Not quite right. Of course modern Western people are in average taller than previous generations because of better nutrition. However, even under comparable nutrition conditions there are taller and shorter ethnic groups, based on genotype.



> But if the selection is done through social pressures, then it's hardly biological.


The result is the same: Genetic divergence, biological difference. I believe that in history of mankind properties like dark skin or sickle-cell anaemia developed not because of social preference but by natural selection. Emotional and subconscious preference of certain traits is nothing "non-biological" as long as it is not enforced on people, but a result of physiological processes. Birds prefer birds with a certain song or certain color -- whether this is programmed or active behaviour does not matter at all for the outcome.



> Which means that different traits are, more often than not, inherited independently from each other. They do not come in neat natural bundles.


There are a lot of independent features, but there are also a lot of bundled features.
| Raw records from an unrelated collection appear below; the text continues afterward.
(* ===== verification/Frames.v ===== *)
(** * Which tables a computation may change

    [Keeps f m]: when [m] commits, [f] of the tables is what it was.  The
    instances follow the syntax of a computation, so that for a query
    function of the source the class is decided by walking through its
    definition ([solve_keeps]).  [Preserves P m] is the same for an
    invariant [P], with its own walker. *)

From S2P Require Import Prelude PyStr Json States Db Transitions Completion Lease Workers Claim.
From S2P Require Import Reap Tasks Agents Tools Api.

Class Keeps {B A} (f : db → B) (m : M A) : Prop :=
  keeps t d a d' : m t d = inr (a, d') → f d' = f d.

Section instances.
Context {B : Type} (f : db → B).

#[export] Instance keeps_ret {A} (a : A) : Keeps f (mret a).
Proof. by intros t d a' d' [= _ <-]. Qed.
#[export] Instance keeps_raise {A} e : Keeps f (raise (A:=A) e).
Proof. by intros t d a d' [=]. Qed.
#[export] Instance keeps_ask : Keeps f ask.
Proof. by intros t d a d' [= _ <-]. Qed.
#[export] Instance keeps_get : Keeps f get.
Proof. by intros t d a d' [= _ <-]. Qed.

Lemma keeps_modify g : (∀ d, f (g d) = f d) → Keeps f (modify g).
Proof. intros H t d a d' [= _ <-]. apply H. Qed.

Lemma keeps_bind {A C} (m : M A) (k : A → M C) :
  Keeps f m → (∀ a, Keeps f (k a)) → Keeps f (m ≫= k).
Proof.
  intros Hm Hk t d c d' (a & d1 & H1 & H2)%bind_ok.
  etrans; [by eapply Hk|by eapply Hm].
Qed.

Lemma keeps_for_each {A} (l : list A) (body : A → M unit) :
  (∀ x, Keeps f (body x)) → Keeps f (for_each l body).
Proof.
  intros H. induction l as [|x l IH]; simpl; [apply _|]. apply keeps_bind; [apply H|done].
Qed.


Lemma keeps_reap_loop reap l acc :
  (∀ i a m w, Keeps f (reap i a m w)) → Keeps f (reap_loop reap l acc).
Proof.
  intros H. revert acc. induction l as [|x l IH]; intros acc; simpl; [apply _|].
  apply keeps_bind; [apply H|intros ok; apply IH].
Qed.

Lemma translate_ok {A} (m : M A) h t d a d' :
  translate m h t d = inr (a, d') → m t d = inr (a, d').
Proof. unfold translate. by destruct (m t d) as [|[]]; intros [=]; subst. Qed.

Lemma keeps_translate {A} (m : M A) h : Keeps f m → Keeps f (translate m h).
Proof. intros Hm t d a d' H%translate_ok. by eapply Hm. Qed.
End instances.

(** ** The registry is not touched by work, nor work by the registry *)

(** Agents, versions, routes, tools and grants. *)
Definition registry (d : db) :=
  (agents d, agent_versions d, agent_routes d, tools d, agent_version_tool_grants d).

(** Tasks, their timelines and their attempts. *)
Definition work (d : db) := (tasks d, task_events d, task_attempts d).

(** Views of the tables that work, and administration, cannot change. *)
Class OffWork {B} (f : db → B) : Prop :=
  off_work d d' : registry d' = registry d → tenants d' = tenants d → f d' = f d.
Class OffRegistry {B} (f : db → B) : Prop :=
  off_registry d d' : work d' = work d → tenants d' = tenants d → f d' = f d.

#[export] Instance registry_off_work : OffWork registry.
Proof. by intros d d'. Qed.
#[export] Instance tenants_off_work : OffWork tenants.
Proof. by intros d d'. Qed.
#[export] Instance work_off_registry : OffRegistry work.
Proof. by intros d d'. Qed.
#[export] Instance tenants_off_registry : OffRegistry tenants.
Proof. by intros d d'. Qed.

(** Walk through a computation whose statements do not touch [f]. *)
Ltac keeps_step :=
  match goal with
  | |- Keeps _ (mret _) => apply keeps_ret
  | |- Keeps _ (raise _) => apply keeps_raise
  | |- Keeps _ ask => apply keeps_ask
  | |- Keeps _ get => apply keeps_get
  | |- Keeps _ (modify _) => apply keeps_modify; intros; first [reflexivity|apply off_work; reflexivity|apply off_registry; reflexivity]
  | |- Keeps _ (translate _ _) => apply keeps_translate
  | |- Keeps _ (_ ≫= _) => apply keeps_bind; [|intros]
  | |- Keeps _ (for_each _ _) => apply keeps_for_each; intros
  | |- Keeps _ (reap_loop _ _ _) => apply keeps_reap_loop; intros
  | |- Keeps _ (let _ := _ in _) => cbv zeta
  | |- Keeps _ (match ?x with _ => _ end) => destruct x
  | |- Keeps _ _ => apply _
  end.
Ltac solve_keeps := repeat keeps_step.

Section off_work_kept.
Context {B : Type} (f : db → B) `{!OffWork f}.

#[local] Instance update_task_keeps i p g : Keeps f (update_task i p g).
Proof. unfold update_task. solve_keeps. Qed.
#[local] Instance update_tasks_keeps p g : Keeps f (update_tasks p g).
Proof. unfold update_tasks. solve_keeps. Qed.
#[export] Instance record_event_keeps i ty a w data : Keeps f (record_event i ty a w data).
Proof. unfold record_event, insert_event. solve_keeps. Qed.
#[local] Instance insert_event_keeps i a ty w data : Keeps f (insert_event i a ty w data).
Proof. unfold insert_event. solve_keeps. Qed.
#[local] Instance insert_attempt_keeps i a w : Keeps f (insert_attempt i a w).
Proof. unfold insert_attempt. solve_keeps. Qed.
#[local] Instance finish_attempt_keeps i a o c m : Keeps f (finish_attempt i a o c m).
Proof. unfold finish_attempt. solve_keeps. Qed.
#[local] Instance transition_keeps i e s ty sets data :
  Keeps f (transition i e s ty sets data).
Proof. unfold transition, explain, require_legal. solve_keeps. Qed.

#[export] Instance run_completion_keeps c i a w : Keeps f (run_completion c i a w).
Proof.
  destruct c; simpl; unfold complete_success, complete_retry, complete_failed,
    complete_cancelled, complete_abandoned, float_seconds, load_timestamp; solve_keeps.
Qed.
#[export] Instance renew_lease_keeps i w a ttl : Keeps f (renew_lease i w a ttl).
Proof. unfold renew_lease, int_seconds, load_timestamp. solve_keeps. Qed.
#[export] Instance grant_claimed_keeps w ttl ids : Keeps f (grant_claimed w ttl ids).
Proof. unfold grant_claimed, int_seconds, load_timestamp. solve_keeps. Qed.
#[export] Instance claim_tasks_keeps w limit ttl policy caps :
  Keeps f (claim_tasks w limit ttl policy caps).
Proof. unfold claim_tasks. solve_keeps. Qed.
#[export] Instance reap_batch_keeps k limit : Keeps f (reap_batch k limit).
Proof.
  destruct k; simpl; unfold reap_expired_leases, reap_hung_tasks, find_expired_leases,
    find_hung_tasks, limit_rows, reap_task, reap_hung_task; solve_keeps.
Qed.
#[export] Instance submit_task_keeps te ty p key prio ma mx av ver caps :
  Keeps f (submit_task te ty p key prio ma mx av ver caps).
Proof. unfold submit_task, insert_task. solve_keeps. Qed.
#[export] Instance cancel_task_keeps i : Keeps f (cancel_task i).
Proof. unfold cancel_task, get_task. solve_keeps. Qed.
#[export] Instance cancel_found_keeps q rn vs reason : Keeps f (cancel_found q rn vs reason).
Proof. unfold cancel_found. solve_keeps. Qed.
#[export] Instance cancel_agent_tasks_keeps vs reason :
  Keeps f (cancel_agent_tasks vs reason).
Proof. apply cancel_found_keeps. Qed.
#[export] Instance register_worker_keeps w host pid cap caps :
  Keeps f (register_worker w host pid cap caps).
Proof. unfold register_worker. solve_keeps. Qed.
#[export] Instance heartbeat_keeps w : Keeps f (heartbeat w).
Proof. unfold heartbeat. solve_keeps. Qed.
#[export] Instance set_worker_status_keeps w s : Keeps f (set_worker_status w s).
Proof. unfold set_worker_status. solve_keeps. Qed.
#[export] Instance mark_dead_workers_keeps n : Keeps f (mark_dead_workers n).
Proof. unfold mark_dead_workers. solve_keeps. Qed.
#[export] Instance record_audit_keeps te action rt out rid actor data :
  Keeps f (record_audit te action rt out rid actor data).
Proof. unfold record_audit. solve_keeps. Qed.
End off_work_kept.

#[export] Instance create_tenant_keeps name mc mq : Keeps registry (create_tenant name mc mq).
Proof. unfold create_tenant. solve_keeps. Qed.


Section work_kept.
#[export] Instance register_worker_keeps_work w host pid cap caps :
  Keeps work (register_worker w host pid cap caps).
Proof. unfold register_worker. solve_keeps. Qed.
#[export] Instance heartbeat_keeps_work w : Keeps work (heartbeat w).
Proof. unfold heartbeat. solve_keeps. Qed.
#[export] Instance set_worker_status_keeps_work w s : Keeps work (set_worker_status w s).
Proof. unfold set_worker_status. solve_keeps. Qed.
#[export] Instance mark_dead_workers_keeps_work n : Keeps work (mark_dead_workers n).
Proof. unfold mark_dead_workers. solve_keeps. Qed.
#[export] Instance create_tenant_keeps_work name mc mq : Keeps work (create_tenant name mc mq).
Proof. unfold create_tenant. solve_keeps. Qed.
#[export] Instance record_audit_keeps_work te action rt out rid actor data :
  Keeps work (record_audit te action rt out rid actor data).
Proof. unfold record_audit. solve_keeps. Qed.
End work_kept.

(** ** What a computation preserves

    [Preserves P m]: when [m] starts in tables with [P] and commits, it ends
    in tables with [P]. *)

Class Preserves {A} (P : db → Prop) (m : M A) : Prop :=
  preserves t d a d' : P d → m t d = inr (a, d') → P d'.

Lemma preserves_ret {A} P (a : A) : Preserves P (mret a).
Proof. by intros t d a' d' Hd [= _ <-]. Qed.
Lemma preserves_raise {A} P e : Preserves P (raise (A:=A) e).
Proof. by intros t d a d' Hd [=]. Qed.

Lemma preserves_bind {A B} P (m : M A) (k : A → M B) :
  Preserves P m → (∀ a, Preserves P (k a)) → Preserves P (m ≫= k).
Proof.
  intros Hm Hk t d b d' Hd (a & d1 & H1 & H2)%bind_ok. eapply Hk; [|done]. by eapply Hm.
Qed.

Lemma preserves_for_each {A} P (l : list A) body :
  (∀ x, Preserves P (body x)) → Preserves P (for_each l body).
Proof.
  intros H. induction l as [|x l IH]; simpl; [apply preserves_ret|].
  apply preserves_bind; [apply H|done].
Qed.

Lemma preserves_reap_loop P reap l acc :
  (∀ i a m w, Preserves P (reap i a m w)) → Preserves P (reap_loop reap l acc).
Proof.
  intros H. revert acc. induction l as [|x l IH]; intros acc; simpl; [apply preserves_ret|].
  apply preserves_bind; [apply H|intros ok; apply IH].
Qed.

Lemma preserves_translate {A} P (m : M A) h : Preserves P m → Preserves P (translate m h).
Proof. intros Hm t d a d' Hd H%translate_ok. by eapply Hm. Qed.

Lemma preserves_reader {A} P (m : M A) : Keeps id m → Preserves P m.
Proof. intros Hm t d a d' Hd H%Hm. simpl in H. by rewrite H. Qed.

(** A statement that keeps [f] keeps what depends on [f] only. *)
Lemma preserves_keeps {A B} (f : db → B) P (m : M A) :
  (∀ d d', f d' = f d → P d → P d') → Keeps f m → Preserves P m.
Proof. intros HP Hm t d a d' Hd H%Hm. by eapply HP. Qed.

(** Walk through a handler; [leaf] proves the query functions it calls. *)
Ltac preserves_walk leaf :=
  repeat
    match goal with
    | |- Preserves _ (mret _) => apply preserves_ret
    | |- Preserves _ (raise _) => apply preserves_raise
    | |- Preserves _ (translate _ _) => apply preserves_translate
    | |- Preserves _ (_ ≫= _) => apply preserves_bind; [|intros]
    | |- Preserves _ (for_each _ _) => apply preserves_for_each; intros
    | |- Preserves _ (reap_loop _ _ _) => apply preserves_reap_loop; intros
    | |- Preserves _ (let _ := _ in _) => cbv zeta
    | |- Preserves _ (match ?x with _ => _ end) => destruct x
    | |- Preserves _ _ => first [leaf | apply preserves_reader; apply _]
    end.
Every anatomist can detect e.g. African-Black bone structure, head shape or genetic information. You need to focus on common and not on distinguishing features. I am absolutely aware that there are a lot of factors that determine what and how an individual is that have nothing at all to do with race or ethnic origin.



> People claim that races are natural, biological, genetic. Skin tone is one of the main physical traits used to differentiate races. --> Therefore, if skin tone is so intimately tied to race, and there is a unique "black" race, there should be genes responsible for dark skin that exist only (or overwhelmingly) in that race, and not (or scarcely) in other human populations. When you look at a globe and think about the actual distribution of skin tone, though, you are left wondering: how did those hypothetical "black genes" get from Africa to Southern India, and then to Southeast Asia and Australia, _leaving such little trace of them in between those regions_?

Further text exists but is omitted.